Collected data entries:
(** * reg.py — regulation sandbox: a shallow embedding and its properties

    The script [reg.py] defines four functions ([tf_to_sympy],
    [conseil_regulateur], [create_pid], [symbolic_analysis]) and a top-level
    script that calls them.  It leans on three libraries: python-control
    (transfer functions, poles, step metrics, feedback), SymPy (symbolic
    expressions) and NumPy (coefficient arrays).

    Python functions may raise, so every embedded function returns an
    [outcome].  Calls into the libraries whose result is numerical or
    heuristic (root finding, step metrics, simplification, integration,
    differentiation, the conversion of a text to a float) are section
    variables: the theorems hold for whatever the library answers.  The
    library operations that are plain algebra on coefficient sequences (the
    transfer-function constructor with its validation and trimming, series
    product, unity feedback, element-wise array arithmetic) are written
    out. *)

From Stdlib Require Import ZArith List String PrimFloat FloatOps FloatAxioms SpecFloat
  Bool Lia
  Ring Ring_theory.
From stdpp Require Import base option list gmap strings.
From Stdlib Require Import Ascii.

Open Scope string_scope.

(* ===================================================================== *)
(** ** Python outcomes: a value or a raised exception                     *)
(* ===================================================================== *)

Module Py.

(** An exception is identified by the name of its class. *)
Inductive exn : Type := Exn (cls : string).

Inductive outcome (A : Type) : Type :=
| Returned (a : A)
| Raised (e : exn).
Arguments Returned {A} a.
Arguments Raised {A} e.

Definition bind {A B} (c : outcome A) (k : A -> outcome B) : outcome B :=
  match c with
  | Returned a => k a
  | Raised e => Raised e
  end.

(** [try: body / except: handler] with a bare [except]: whatever the body
    raises is discarded and the handler runs instead. *)
Definition try_except {A} (body handler : outcome A) : outcome A :=
  match body with
  | Returned a => Returned a
  | Raised _ => handler
  end.

(** [d.get(key, default)] on a dictionary with string keys. *)
Definition dict_get {V} (d : gmap string V) (key : string) (dflt : V) : V :=
  match d !! key with
  | Some v => v
  | None => dflt
  end.

(** [xs[i]] on a Python list. *)
Definition index {V} (xs : list V) (i : nat) : outcome V :=
  match xs !! i with
  | Some v => Returned v
  | None => Raised (Exn "IndexError")
  end.

End Py.
Import Py.

#[export] Instance outcome_ret : MRet outcome := @Returned.
#[export] Instance outcome_bind : MBind outcome := fun A B k c => Py.bind c k.

(* ===================================================================== *)
(** ** Numbers                                                            *)
(* ===================================================================== *)

(** The arithmetic the libraries perform on coefficients.  Python floats are
    binary64 values ([float] below); the exact integers are a second
    instance, used where a statement is about exact polynomial algebra. *)
Class PyNum (A : Type) : Type := {
  zero : A;
  one : A;
  add : A -> A -> A;
  mul : A -> A -> A
}.

#[export] Instance float_num : PyNum float :=
  {| zero := 0%float; one := 1%float; add := PrimFloat.add; mul := PrimFloat.mul |}.

#[export] Instance Z_num : PyNum Z :=
  {| zero := 0%Z; one := 1%Z; add := Z.add; mul := Z.mul |}.

(** Python's truth test on a number, as in [if k:]: a number is falsy when
    it compares equal to zero.  On binary64 both zeros are falsy and NaN is
    not. *)
Class PyTruth (A : Type) : Type := {
  falsy : A -> bool
}.

#[export] Instance float_truth : PyTruth float :=
  {| falsy := fun x => (x =? 0)%float |}.


(** A float is finite when it is neither NaN nor infinite. *)
Definition is_finite (x : float) : bool :=
  negb (PrimFloat.is_nan x) && negb (PrimFloat.is_infinity x).

(** A complex number as NumPy holds it: two binary64 parts. *)
Record complex : Type := Complex { re : float; im : float }.

(* ===================================================================== *)
(** ** NumPy: polynomial arithmetic on coefficient sequences              *)
(* ===================================================================== *)

Module Numpy.
Section Poly.
Context {A : Type} `{PyNum A} `{PyTruth A}.

(** [numpy.polyadd]: the shorter sequence is padded with leading zeros and
    the two are added coefficient by coefficient. *)
Definition pad (n : nat) (p : list A) : list A :=
  repeat zero (n - length p) ++ p.

Definition polyadd (p q : list A) : list A :=
  let n := Nat.max (length p) (length q) in
  zip_with add (pad n p) (pad n q).

(** [numpy.trim_zeros(p, 'f')]: everything from the first coefficient that
    differs from zero on. *)
Fixpoint strip (p : list A) : list A :=
  match p with
  | [] => []
  | c :: p' => if falsy c then strip p' else p
  end.

(** The coefficients [numpy.poly1d] keeps of a sequence: leading zeros are
    trimmed, and nothing left stands for [[0]]. *)
Definition poly1d (p : list A) : list A :=
  match strip p with
  | [] => [zero]
  | q => q
  end.

(** The sums of [numpy.convolve(a, v)] when [a] is at least as long as
    [v]: coefficient [k] of the result is the sum of the products
    [a[i] * v[k - i]], accumulated from zero in the order of increasing
    [i].  Here the sum is built one element of [a] at a time: the partial
    result is shifted by one place and the multiple [x * v] is added to
    it. *)
Definition convolve_sums (a v : list A) : list A :=
  fold_left (fun acc x => polyadd (acc ++ [zero]) (map (mul x) v)) a [].

(** [numpy.convolve]: the longer sequence comes first. *)
Definition convolve (a v : list A) : list A :=
  if Nat.ltb (length a) (length v) then convolve_sums v a else convolve_sums a v.

(** [numpy.polymul]: both arguments are made polynomials with [poly1d],
    and their coefficients are convolved. *)
Definition polymul (p q : list A) : list A :=
  convolve (poly1d p) (poly1d q).

(** [numpy.polyval]: Horner evaluation, highest degree first. *)
Definition polyval (p : list A) (x : A) : A :=
  fold_left (fun acc c => add (mul acc x) c) p zero.

(** [k * array]: every coefficient multiplied by the scalar. *)
Definition scale (k : A) (p : list A) : list A := map (mul k) p.

End Poly.
End Numpy.
Import Numpy.

(* ===================================================================== *)
(** ** python-control: transfer functions                                 *)
(* ===================================================================== *)

Module Control.

(** A single-input single-output transfer function object: the two
    coefficient arrays it holds, highest degree first.  [tf n d] is the
    object whose stored arrays are [n] and [d]; what the library's
    constructor stores for given arguments is [construct] below. *)
Record TransferFunction (A : Type) : Type := tf {
  num_coeffs : list A;
  den_coeffs : list A
}.
Arguments tf {A} _ _.
Arguments num_coeffs {A} _.
Arguments den_coeffs {A} _.

(** The attributes [sys.num] and [sys.den] are two-dimensional lists of
    arrays: [sys.num[i][j]] is the coefficient array from input [j] to
    output [i].  For a single-input single-output system both dimensions
    have length one. *)
Definition num {A} (sys : TransferFunction A) : list (list (list A)) :=
  [[num_coeffs sys]].
Definition den {A} (sys : TransferFunction A) : list (list (list A)) :=
  [[den_coeffs sys]].

Section Algebra.
Context {A : Type} `{PyNum A} `{PyTruth A}.

(** The constructor's test [for k in array: if k: ...]: no coefficient is
    truthy. *)
Definition all_zero (p : list A) : bool := forallb falsy p.

(** [_truncatecoeff]: the array is cut at its first truthy coefficient, so
    leading zero coefficients are removed; an array of zeros becomes
    [zeros(1)]. *)
Definition truncatecoeff (p : list A) : list A :=
  match strip p with
  | [] => [zero]
  | q => q
  end.

(** [control.TransferFunction(num, den)] on two coefficient sequences.  A
    denominator without a truthy coefficient is refused with ValueError; a
    numerator without one has its denominator replaced by [ones(1)]; then
    both arrays are truncated. *)
Definition construct (num den : list A) : outcome (TransferFunction A) :=
  if all_zero den then Raised (Exn "ValueError")
  else
    let den := if all_zero num then [one] else den in
    Returned (tf (truncatecoeff num) (truncatecoeff den)).

(** [_add_siso]: the sum of two fractions, without simplification. *)
Definition add_siso (num1 den1 num2 den2 : list A) : list A * list A :=
  (polyadd (polymul num1 den2) (polymul num2 den1), polymul den1 den2).

(** [sys1 * sys2]: the series connection.  The library multiplies the
    numerators and the denominators, adds the product to the fraction
    [[0]/[1]] it starts from, and builds the result with the constructor. *)
Definition series (sys1 sys2 : TransferFunction A) : outcome (TransferFunction A) :=
  let num_summand := polymul (num_coeffs sys1) (num_coeffs sys2) in
  let den_summand := polymul (den_coeffs sys1) (den_coeffs sys2) in
  let '(num, den) := add_siso [zero] [one] num_summand den_summand in
  construct num den.

(** A bare number used where a system is expected is converted with the
    constructor, from the numerator [[k]] and the denominator [[1]]. *)
Definition constant (k : A) : outcome (TransferFunction A) := construct [k] [one].

(** [control.feedback(sys1, k)] with a number [k] in the return path and the
    default [sign = -1]: numerator [num1 * den2], denominator
    [den2 * den1 + 1 * (num2 * num1)], the factor [1] being [-sign]; the
    result is built with the constructor. *)
Definition feedback (sys1 : TransferFunction A) (k : A) : outcome (TransferFunction A) :=
  other ← constant k;
  let num1 := num_coeffs sys1 in
  let den1 := den_coeffs sys1 in
  let num2 := num_coeffs other in
  let den2 := den_coeffs other in
  let num := polymul num1 den2 in
  let den := polyadd (polymul den2 den1) (scale one (polymul num2 num1)) in
  construct num den.

End Algebra.
End Control.
Import Control.

(* ===================================================================== *)
(** ** SymPy expressions and NumPy arrays of them                         *)
(* ===================================================================== *)

Module Sympy.

(** Expression trees as the script builds them with [+], [*], [/] and [**]
    on a symbol.  [Integral f x] is the object [sympy.integrate] hands back
    when it finds no closed form: the integral, left unevaluated. *)
Inductive expr (A : Type) : Type :=
| Number (c : A)
| Symbol (name : string)
| Add (a b : expr A)
| Mul (a b : expr A)
| Div (a b : expr A)
| Pow (a : expr A) (n : nat)
| Integral (f x : expr A).
Arguments Number {A} c.
Arguments Symbol {A} name.
Arguments Add {A} a b.
Arguments Mul {A} a b.
Arguments Div {A} a b.
Arguments Pow {A} a n.
Arguments Integral {A} f x.

(** What a Python variable of the symbolic part holds: one expression, or a
    one-dimensional NumPy array of them (a float array being an array of
    [Number]s). *)
Inductive value (A : Type) : Type :=
| Scalar (e : expr A)
| Array (es : list (expr A)).
Arguments Scalar {A} e.
Arguments Array {A} es.

Definition is_array {A} (v : value A) : bool :=
  match v with
  | Scalar _ => false
  | Array _ => true
  end.

(** The largest power to which a symbol is raised inside an expression. *)
Fixpoint degree {A} (e : expr A) : nat :=
  match e with
  | Number _ => 0
  | Symbol _ => 1
  | Add a b | Mul a b | Div a b | Integral a b => Nat.max (degree a) (degree b)
  | Pow a n => degree a * n
  end.

Definition value_degree {A} (v : value A) : nat :=
  match v with
  | Scalar e => degree e
  | Array es => foldr Nat.max 0 (map degree es)
  end.

(** A binary operator applied by NumPy: element by element, a scalar or a
    one-element array being stretched over the other operand; two arrays of
    different lengths greater than one cannot be combined. *)
Definition broadcast {A} (f : expr A -> expr A -> expr A) (u v : value A)
  : outcome (value A) :=
  match u, v with
  | Scalar a, Scalar b => Returned (Scalar (f a b))
  | Array xs, Scalar b => Returned (Array (map (fun a => f a b) xs))
  | Scalar a, Array ys => Returned (Array (map (f a) ys))
  | Array xs, Array ys =>
      if Nat.eqb (length xs) (length ys) then Returned (Array (zip_with f xs ys))
      else match xs, ys with
           | [a], _ => Returned (Array (map (f a) ys))
           | _, [b] => Returned (Array (map (fun a => f a b) xs))
           | _, _ => Raised (Exn "ValueError")
           end
  end.

(** The built-in [sum]: starting from the accumulator, the terms are added
    from left to right as the generator yields them. *)
Fixpoint py_sum {A} (acc : value A) (terms : list (outcome (value A)))
  : outcome (value A) :=
  match terms with
  | [] => Returned acc
  | t :: ts => x ← t; acc' ← broadcast Add acc x; py_sum acc' ts
  end.

(** [sympy.Poly(coeffs, s).as_expr()]: the polynomial whose coefficients,
    highest degree first, are [coeffs]. *)
Definition Poly_as_expr {A} `{PyNum A} (coeffs : list A) (x : expr A) : expr A :=
  foldr Add (Number zero)
    (imap (fun i c => Mul (Number c) (Pow x (length coeffs - i - 1))) coeffs).

End Sympy.
Import Sympy.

Problem description
Go through the entries and filter for lines holding the word "Record"; copy each match.

Completed task
Record complex : Type := Complex { re : float; im : float }.
Record TransferFunction (A : Type) : Type := tf {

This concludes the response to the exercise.